Automatically Collected Information
Information about your computer hardware and software may be automatically collected by ECP. This information can include: your IP address, browser type, domain names, access times and referring website addresses. This information is used for the operation of the service, to maintain quality of the service, and to provide general statistics regarding use of the ECP website.
 
Use of Cookies
ECP may use “cookies” to help you personalize your online experience. A cookie is a text file that is placed on your hard disk by a web page server. Cookies cannot be used to run programs or deliver viruses to your computer. Cookies are uniquely assigned to you, and can only be read by a web server in the domain that issued the cookie to you.
 
One of the primary purposes of cookies is to provide a convenience feature to save you time. The purpose of a cookie is to tell the Web server that you have returned to a specific page. For example, if you personalize ECP pages, or register with ECP site or services, a cookie helps ECP to recall your specific information on subsequent visits. This simplifies the process of recording your personal information, such as billing addresses, shipping addresses, and so on. When you return to the same ECP website, the information you previously provided can be retrieved, so you can easily use the ECP features that you customized.
 
Links
This website contains links to other sites. Please be aware that we are not responsible for the content or privacy practices of such other sites. We encourage our users to be aware when they leave our site and to read the privacy statements of any other site that collects personally identifiable information.
 
Security of your Personal Information
ECP secures your personal information from unauthorized access, use, or disclosure. ECP uses the following methods for this purpose:
 
All data is secured while in transit using 256 bit RSA SSL encryption, and secured at rest using 256 bit AES encryption.
 
When personal information (such as a credit card number) is transmitted to other websites, it is protected through the use of encryption, such as the Secure Sockets Layer (SSL) protocol.
 
We strive to take appropriate security measures to protect against unauthorized access to or alteration of your personal information.

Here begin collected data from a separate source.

Lemma BucketRow_try_into_record_Ok r b :
  BucketRow_try_into_record r = Ok b -> shows_bucket r b.
Proof.
  unfold BucketRow_try_into_record. intros Hb.
  apply result_bind_Ok in Hb as (qb & Hqb%from_i64_Ok & Hb).
  apply result_bind_Ok in Hb as (qo & Hqo%from_i64_Ok & Hb).
  apply result_bind_Ok in Hb as (ub & Hub%from_i64_Ok & Hb).
  apply result_bind_Ok in Hb as (uo & Huo%from_i64_Ok & Hb).
  simplify_eq. by constructor.
Qed.

Lemma fetch_bucket_row_Ok id db b db' :
  tx_result (fetch_bucket_row id) db = Ok (Some b, db') ->
  db' = db /\ exists r, buckets db !! id = Some r /\ shows_bucket r b.
Proof.
  unfold fetch_bucket_row. intros Hrun. tx_step Hrun Hs.
  destruct (buckets db !! id) as [r|]; [|by apply tx_ret_Ok in Hrun as [? _]].
  tx_step Hrun Hr. apply tx_ret_Ok in Hrun as [[= <-] <-].
  apply BucketRow_try_into_record_Ok in Hr. eauto.
Qed.

Lemma ensure_scope_Ok o organization project u :
  ensure_scope o organization project = Ok u ->
  organization = op_organization_id o /\ project = op_project_id o.
Proof.
  unfold ensure_scope. destruct (N.eqb_spec (op_organization_id o) organization); [|done].
  destruct (N.eqb_spec (op_project_id o) project); [|done]. done.
Qed.

Section effects.
Context `{SerdeJson} `{Aead}.

(** ** Answers from the receipt alone *)

(** The request is answered without executing anything: another attempt still
    holds its lease, or the operation is complete. *)
Inductive answered {T : Type} (self : PgStore) (env : Env) (o : OperationRequest) (db : Db)
  : Prepare T -> Prop :=
| answer_busy row t :
    receipts db !! op_idempotency_key o = Some row ->
    ReceiptRow_matches row o = true ->
    rcp_state row = in_progress ->
    rcp_lease_expires_at row = Some t -> (env_clock env < t)%Z ->
    answered self env o db (InProgress (rcp_operation_id row))
| answer_replay row response :
    receipts db !! op_idempotency_key o = Some row ->
    ReceiptRow_matches row o = true ->
    rcp_state row <> in_progress ->
    decode_receipt self row = Ok response ->
    answered self env o db (Replay response).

Unfortunately, no data transmission over the Internet or any wireless network can be guaranteed to be 100% secure. As a result, while we strive to protect your personal information, you acknowledge that: (a) there are security and privacy limitations inherent to the Internet which are beyond our control; and (b) security, integrity, and privacy of any and all information and data exchanged between you and us through this Site cannot be guaranteed.
 
Children Under Thirteen
ECP does not knowingly collect personally identifiable information from children under the age of thirteen. If you are under the age of thirteen, you must ask your parent or guardian for permission to use this website.
 
Changes to this Statement
ECP reserves the right to change this Privacy Policy from time to time. We will notify you about significant changes in the way we treat personal information by sending a notice to the primary email address specified in your account, by placing a prominent notice on our site, and/or by updating any privacy information on this page. Your continued use of the Site and/or Services available through this Site after such modifications will constitute your: (a) acknowledgment of the modified Privacy Policy; and (b) agreement to abide and be bound by that Policy.